## Exercise instructions
For the data below, give again exactly the lines from the one containing "destruct (Z.ltb_spec (16" through the one containing "assert (Hgo : exists", both ends included, and no others.

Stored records
Lemma find_inode_spec dev inum i l e :
  match find_inode dev inum i l e with
  | (Some j, _) => exists k x, j = (i + k)%nat /\ l !! k = Some x /\ i_ref x > 0 /\ i_dev x = dev /\ i_inum x = inum
  | (None, r) => Forall (fun x => ~ (i_ref x > 0 /\ i_dev x = dev /\ i_inum x = inum)) l /\
      (r = e /\ (e = None -> Forall (fun x => i_ref x <> 0) l) \/
       e = None /\ exists k x, r = Some (i + k)%nat /\ l !! k = Some x /\ i_ref x = 0)
  end.
Proof.
  revert i e. induction l as [|x l IH]; intros i e; cbn [find_inode]; [split; [done|by left]|].
  destruct ((i_ref x >? 0) && (i_dev x =? dev) && (i_inum x =? inum)) eqn:E.
  { apply andb_true_iff in E as [[E1 E2]%andb_true_iff E3]. exists 0%nat, x. rewrite Nat.add_0_r.
    apply Z.gtb_lt in E1. zbool. split; [done|]. split; [done|]. split; [lia|done]. }
  assert (Hx : ~ (i_ref x > 0 /\ i_dev x = dev /\ i_inum x = inum)).
  { intros (H1 & H2 & H3). rewrite H2, H3, !Z.eqb_refl, (proj2 (Z.gtb_lt _ _)) in E by lia. done. }
  set (e' := match e with Some _ => e | None => if i_ref x =? 0 then Some i else None end).
  specialize (IH (S i) e'). destruct (find_inode dev inum (S i) l e') as [[j|] r].
  - destruct IH as (k & y & -> & Hk & Hy). exists (S k), y. split; [lia|done].
  - destruct IH as [Hall Hr]. split; [by constructor|]. unfold e' in *. destruct e as [e0|].
    + destruct Hr as [[-> _]|[? _]]; [by left|done].
    + destruct (Z.eqb_spec (i_ref x) 0) as [E0|E0].
      * destruct Hr as [[-> _]|[? _]]; [|done]. right. split; [done|]. exists 0%nat, x. rewrite Nat.add_0_r. done.
      * destruct Hr as [[-> Hn]|[_ (k & y & -> & Hk & Hy)]].
        -- left. split; [done|]. intros _. constructor; [done|by apply Hn].
        -- right. split; [done|]. exists (S k), y. split; [f_equal; lia|done].
Qed.

Lemma iget_run dev inum m t :
  (exists ip m', iget_ok dev inum m ip m' /\ run_tx (iget dev inum) (m, t) = Ok ip (m', t)) \/
  (run_tx (iget dev inum) (m, t) = Panic "iget: no inodes" /\ Forall (fun x => i_ref x <> 0) (icache m)).
Proof.
  unfold iget. rewrite run_tget. pose proof (find_inode_spec dev inum 0 (icache m) None) as H.
  destruct (find_inode dev inum 0 (icache m) None) as [[ip|] r].
  - destruct H as (k & x & -> & Hk & Hr & Hd & Hi). cbn [Nat.add]. left. exists k. unfold upd. rewrite run_tmod.
    assert (Ex : ip_at k m = x) by (unfold ip_at; by rewrite Hk). eexists. split; [|done].
    eexists. split; [done|]. rewrite Ex. split; [by eapply lookup_lt_Some|]. split; [done|]. split; [done|]. left. split; [done|]. by rewrite ?Ex.
  - destruct H as [Hall [[-> Hn]|[_ (k & x & -> & Hk & Hr)]]]; [right; split; [done|by apply Hn]|].
    cbn [Nat.add]. left. exists k. unfold upd. rewrite run_tmod. assert (Ex : ip_at k m = x) by (unfold ip_at; by rewrite Hk).
    eexists. split; [|done]. eexists. split; [done|]. split; [by eapply lookup_lt_Some|]. split; [done|]. split; [done|].
    right. rewrite Ex. split; [done|]. split; [done|]. split; [done|]. split; [done|]. intros jp y Hy.
    by apply (Forall_lookup_1 _ _ _ _ Hall Hy).
Qed.

(** ** dirlookup *)

Section Dir.
Variable pid : Z.
Variable devread : Z -> option (Z -> Z * list Z).
Variable devwrite : Z -> option (list Z -> Z).

(** A directory: whole entries, of a size that the file system can hold. *)
Record dir_at (dp : nat) (m : fs) (t : txs) : Prop := {
  dr_file : file_at dp m t;
  dr_type : i_type (ip_at dp m) = T_DIR;
  dr_size : i_size (ip_at dp m) mod 16 = 0
}.

Definition nentries (x : inode) : Z := i_size x / 16.

Lemma nentries_size dp m t : dir_at dp m t -> i_size (ip_at dp m) = 16 * nentries (ip_at dp m) /\ 0 <= nentries (ip_at dp m) <= 4480.
Proof.
  intros [Hfa _ Hsz]. unfold nentries. pose proof (f_size _ _ _ _ (a_file _ _ _ Hfa)) as Hmax.
  assert (MAXFILE * BSZ = 71680) by done. pose proof (Z.div_mod (i_size (ip_at dp m)) 16). lia.
Qed.

Lemma read_entry dp k m t : dir_at dp m t -> 0 <= k < nentries (ip_at dp m) ->
  exists t', reads t t' /\ dir_at dp m t' /\
    run_tx (readi devread dp (16 * k) sizeof_dirent) (m, t) = Ok (16, de k (contents (view t) (ip_at dp m))) (m, t').
Proof using.
  intros Hdir Hk. destruct (nentries_size _ _ _ Hdir) as [Hs Hn]. destruct Hdir as [Hfa Hty Hsz].
  unshelve epose proof (readi_run devread dp (16 * k) sizeof_dirent m t Hfa _ _ _) as H;
    [by rewrite Hty|lia|unfold sizeof_dirent; lia|]. cbv zeta in H. unfold sizeof_dirent in *.
  destruct (Z.gtb_spec (16 * k) (i_size (ip_at dp m))); [lia|]. destruct (Z.geb_spec (16 * k + 16) (2 ^ 32)); [lia|].
  cbn [orb] in H. destruct H as (t' & Hl & E). exists t'. split; [done|]. split.
  - split; [by eapply file_at_reads|done|done].
  - rewrite E. rewrite Z.min_l by lia. done.
Qed.

Lemma dirlookup_loop_run f dp name k m t : dir_at dp m t -> 0 <= k <= nentries (ip_at dp m) ->
  (Z.to_nat (nentries (ip_at dp m) - k) <= f)%nat ->
  let x := ip_at dp m in
  let c := contents (view t) x in
  exists t', reads t t' /\ dir_at dp m t' /\
    run_tx (dirlookup_loop devread f dp name (16 * k)) (m, t) =
    match find_entry (names name) (Z.to_nat (nentries x - k)) k c with
    | None => Ok None (m, t')
    | Some j => run_tx (ip ← iget (i_dev x) (de_inum (de j c)); mret (Some (ip, 16 * j))) (m, t')
    end.
Proof using.
  revert k t. induction f as [|f IH]; intros k t Hdir Hk Hf x c; cbn [dirlookup_loop]; unfold inode_; rewrite run_tgets; fold x;
    destruct (nentries_size _ _ _ Hdir) as [Hs Hn]; fold x in Hs, Hn, Hk, Hf.
  { assert (nentries x = k) as E by lia. rewrite Hs, E, Z.sub_diag. rewrite Z.ltb_irrefl. cbn [negb].
    exists t. split; [apply reads_refl|done]. }
  destruct (Z.ltb_spec (16 * k) (i_size x)) as [Hlt|Hge]; cbn [negb].
  2: { assert (nentries x = k) as -> by lia. rewrite Z.sub_diag. exists t. split; [apply reads_refl|done]. }
  destruct (read_entry dp k m t Hdir) as (t1 & Hl1 & Hd1 & E1); [fold x; lia|].
  rewrite (run_tx_bind_ok _ _ _ _ _ E1). fold x c. cbn beta iota. change (16 =? sizeof_dirent) with true. cbn [negb].
  replace (Z.to_nat (nentries x - k)) with (S (Z.to_nat (nentries x - (k + 1)))) by lia.
  cbn [find_entry]. unfold names at 1.
  assert (Hgo : exists t', reads t t' /\ dir_at dp m t' /\
    run_tx (dirlookup_loop devread f dp name (16 * k + sizeof_dirent)) (m, t1) =
    match find_entry (names name) (Z.to_nat (nentries x - (k + 1))) (k + 1) c with
    | None => Ok None (m, t')
    | Some j => run_tx (ip ← iget (i_dev x) (de_inum (de j c)); mret (Some (ip, 16 * j))) (m, t')
    end).
  { assert (V : view t1 = view t) by apply Hl1. destruct (IH (k + 1) t1 Hd1) as (t2 & Hl2 & Hd2 & E2); fold x; [lia|lia|].
    exists t2. split; [by eapply reads_trans|]. split; [done|].
    replace (16 * k + sizeof_dirent) with (16 * (k + 1)) by (unfold sizeof_dirent; lia). rewrite E2. by rewrite V. }
  destruct (de_inum (de k c) =? 0); cbn [negb andb]; [done|].
  destruct (namecmp name (de_name (de k c)) =? 0); [|done]. by exists t1.
Qed.
(** The value of a string of decimal digits. *)
Definition digits_value (l : list Z) : Z := foldl (fun n c => n * 10 + (c - 48)) 0 l.

(** ** Memory lemmas *)

Lemma length_store m a v : length (store m a v) = length m.
Proof. apply length_aset. Qed.

Lemma load_store m a v b : 0 <= a < Z.of_nat (length m) ->
  load (store m a v) b = if decide (b = a) then u8 v else load m b.
Proof.
  intros Ha. unfold load, store. case_decide as E.
  - subst b. by apply aget_aset_eq.
  - by apply aget_aset_ne.
Qed.

Lemma store_out m a v : ~ (0 <= a < Z.of_nat (length m)) -> store m a v = m.
Proof.
  intros H. unfold store, aset. destruct (Z.ltb_spec a 0); [done|].
  apply list_insert_ge. lia.
Qed.

Definition mem_ok (m : list Z) : Prop := Forall byte_ok m.

Lemma load_byte m a : mem_ok m -> byte_ok (load m a).
Proof.
  intros H. unfold load, aget. destruct (a <? 0); [unfold byte_ok; lia|].
  destruct (m !! Z.to_nat a) as [x|] eqn:E; simpl; [|unfold byte_ok; lia].
  by apply (Forall_lookup_1 _ _ _ _ H E).
Qed.

Lemma u8_id z : byte_ok z -> u8 z = z.
Proof. unfold byte_ok, u8. intros. apply Z.mod_small. lia. Qed.

Lemma u8_byte z : byte_ok (u8 z).
Proof. unfold byte_ok, u8. pose proof (Z.mod_pos_bound z (2 ^ 8)). lia. Qed.

Lemma store_mem_ok m a v : mem_ok m -> mem_ok (store m a v).
Proof.
  intros H. unfold store, aset. destruct (a <? 0); [done|].
  apply Forall_insert; [done|]. apply u8_byte.
Qed.

#[export] Hint Resolve store_mem_ok load_byte u8_byte : dave.
#[export] Hint Rewrite length_store : len.

Lemma length_copy_up n d s m : length (copy_up n d s m) = length m.
Proof. revert d s m. induction n as [|n IH]; intros; simpl; [done|]. by rewrite IH, length_store. Qed.

Lemma load_copy_up n d s m a : mem_ok m -> 0 <= d -> d + Z.of_nat n <= Z.of_nat (length m) ->
  d <= s \/ s + Z.of_nat n <= d ->
  load (copy_up n d s m) a =
    if decide (d <= a < d + Z.of_nat n) then load m (s + (a - d)) else load m a.
Proof.
  revert d s m. induction n as [|n IH]; intros d s m Hm Hd Hl Hov; simpl.
  { rewrite decide_False by lia. done. }
  rewrite IH; [|auto with dave|lia|rewrite length_store; lia|lia].
  assert (0 <= d < Z.of_nat (length m)) as Hdr by lia.
  rewrite !(load_store m d) by done. rewrite (u8_id (load m s)) by auto with dave.
  repeat case_decide; try lia; try done; f_equal; lia.
Qed.

Lemma length_copy_down n d s m : length (copy_down n d s m) = length m.
Proof. revert d s m. induction n as [|n IH]; intros; simpl; [done|]. by rewrite IH, length_store. Qed.

Lemma load_copy_down n d s m a : mem_ok m -> 0 <= d - Z.of_nat n -> d <= Z.of_nat (length m) ->
  s <= d ->
  load (copy_down n d s m) a =
    if decide (d - Z.of_nat n <= a < d) then load m (s + (a - d)) else load m a.
Proof.
  revert d s m. induction n as [|n IH]; intros d s m Hm Hd Hl Hov; simpl.
  { rewrite decide_False by lia. done. }
  rewrite IH; [|auto with dave|lia|rewrite length_store; lia|lia].
  assert (0 <= d - 1 < Z.of_nat (length m)) as Hdr by lia.
  rewrite !(load_store m (d - 1)) by done. rewrite (u8_id (load m (s - 1))) by auto with dave.
  repeat case_decide; try lia; try done; f_equal; lia.
Qed.

Lemma length_stosb n a c m : length (stosb n a c m) = length m.
Proof. revert a m. induction n as [|n IH]; intros; simpl; [done|]. by rewrite IH, length_store. Qed.

Lemma load_stosb n a c m b : 0 <= a -> a + Z.of_nat n <= Z.of_nat (length m) ->
  load (stosb n a c m) b = if decide (a <= b < a + Z.of_nat n) then u8 c else load m b.
Proof.
  revert a m. induction n as [|n IH]; intros a m Ha Hl; simpl.
  { rewrite decide_False by lia. done. }
  rewrite IH by (rewrite ?length_store; lia). rewrite load_store by lia.
  repeat case_decide; lia || done.
Qed.

(** The word that [memset] stores has the byte in each of its places. *)
Lemma memset_word_bytes c : byte_ok c ->
  let w := Z.lor (Z.lor (Z.lor (Z.shiftl c 24) (Z.shiftl c 16)) (Z.shiftl c 8)) c in
  u8 w = c /\ u8 (Z.shiftr w 8) = c /\ u8 (Z.shiftr w 16) = c /\ u8 (Z.shiftr w 24) = c.
Proof.
  intros Hc. cbv zeta.
  assert (forallb (fun c => let w := Z.lor (Z.lor (Z.lor (Z.shiftl c 24) (Z.shiftl c 16)) (Z.shiftl c 8)) c in
    (u8 w =? c) && (u8 (Z.shiftr w 8) =? c) && (u8 (Z.shiftr w 16) =? c) && (u8 (Z.shiftr w 24) =? c))
    (map Z.of_nat (seq 0 256)) = true) as H by (vm_compute; reflexivity).
  rewrite forallb_forall in H. specialize (H c). cbv zeta in H.
  assert (In c (map Z.of_nat (seq 0 256))) as Hin.
  { apply in_map_iff. exists (Z.to_nat c). unfold byte_ok in Hc. rewrite in_seq. split; lia. }
  specialize (H Hin). rewrite !andb_true_iff, !Z.eqb_eq in H. tauto.
Qed.

Lemma load_store_long m a c b : byte_ok c -> 0 <= a -> a + 4 <= Z.of_nat (length m) ->
  let w := Z.lor (Z.lor (Z.lor (Z.shiftl c 24) (Z.shiftl c 16)) (Z.shiftl c 8)) c in
  load (store_long m a w) b = if decide (a <= b < a + 4) then c else load m b.
Proof.
  intros Hc Ha Hl w. unfold store_long. destruct (memset_word_bytes c Hc) as (H0 & H1 & H2 & H3).
  fold w in H0, H1, H2, H3. rewrite !load_store by (rewrite ?length_store; lia).
  rewrite H0, H1, H2, H3. repeat case_decide; lia || done.
Qed.

Lemma load_stosl n a c m b : byte_ok c -> 0 <= a -> a + 4 * Z.of_nat n <= Z.of_nat (length m) ->
  let w := Z.lor (Z.lor (Z.lor (Z.shiftl c 24) (Z.shiftl c 16)) (Z.shiftl c 8)) c in
  load (stosl n a w m) b = if decide (a <= b < a + 4 * Z.of_nat n) then c else load m b.
Proof.
  intros Hc. revert a m. induction n as [|n IH]; intros a m Ha Hl w; simpl.
  { rewrite decide_False by lia. done. }
  unfold w. rewrite IH by (unfold store_long; rewrite ?length_store; lia).
  rewrite load_store_long by (done || lia). repeat case_decide; lia || done.
Qed.

(** ** Strings in memory *)

Lemma bytes_at_cons m a x l : bytes_at m a (x :: l) <-> load m a = x /\ bytes_at m (a + 1) l.
Proof.
  unfold bytes_at. split.
  - intros H. split; [specialize (H O x eq_refl); by rewrite Z.add_0_r in H|].
    intros i y Hi. rewrite <- (H (S i) y Hi). f_equal. lia.
  - intros [H0 H] [|i] y Hi; simpl in Hi; simplify_eq; [by rewrite Z.add_0_r|].
    rewrite <- (H i y Hi). f_equal. lia.
Qed.

Lemma bytes_at_whole m : bytes_at m 0 m.
Proof. intros i x Hi. unfold load. rewrite Z.add_0_l, aget_nat, Hi. done. Qed.

Lemma bytes_at_app m a l l' :
  bytes_at m a (l ++ l') <-> bytes_at m a l /\ bytes_at m (a + Z.of_nat (length l)) l'.
Proof.
  revert a. induction l as [|x l IH]; intros a; simpl.
  - rewrite Z.add_0_r. split; [|tauto]. intros H. split; [|done]. intros i y Hi. done.
  - rewrite !bytes_at_cons, IH.
    replace (a + 1 + Z.of_nat (length l)) with (a + Z.of_nat (S (length l))) by lia. tauto.
Qed.

Lemma bytes_at_ext m m' a l :
  (forall i, a <= i < a + Z.of_nat (length l) -> load m' i = load m i) ->
  bytes_at m a l -> bytes_at m' a l.
Proof.
  intros H Hb i x Hi. pose proof (lookup_lt_Some _ _ _ Hi). rewrite H by lia. by apply Hb.
Qed.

## Expected output
  destruct (Z.ltb_spec (16 * k) (i_size x)) as [Hlt|Hge]; cbn [negb].
  2: { assert (nentries x = k) as -> by lia. rewrite Z.sub_diag. exists t. split; [apply reads_refl|done]. }
  destruct (read_entry dp k m t Hdir) as (t1 & Hl1 & Hd1 & E1); [fold x; lia|].
  rewrite (run_tx_bind_ok _ _ _ _ _ E1). fold x c. cbn beta iota. change (16 =? sizeof_dirent) with true. cbn [negb].
  replace (Z.to_nat (nentries x - k)) with (S (Z.to_nat (nentries x - (k + 1)))) by lia.
  cbn [find_entry]. unfold names at 1.
  assert (Hgo : exists t', reads t t' /\ dir_at dp m t' /\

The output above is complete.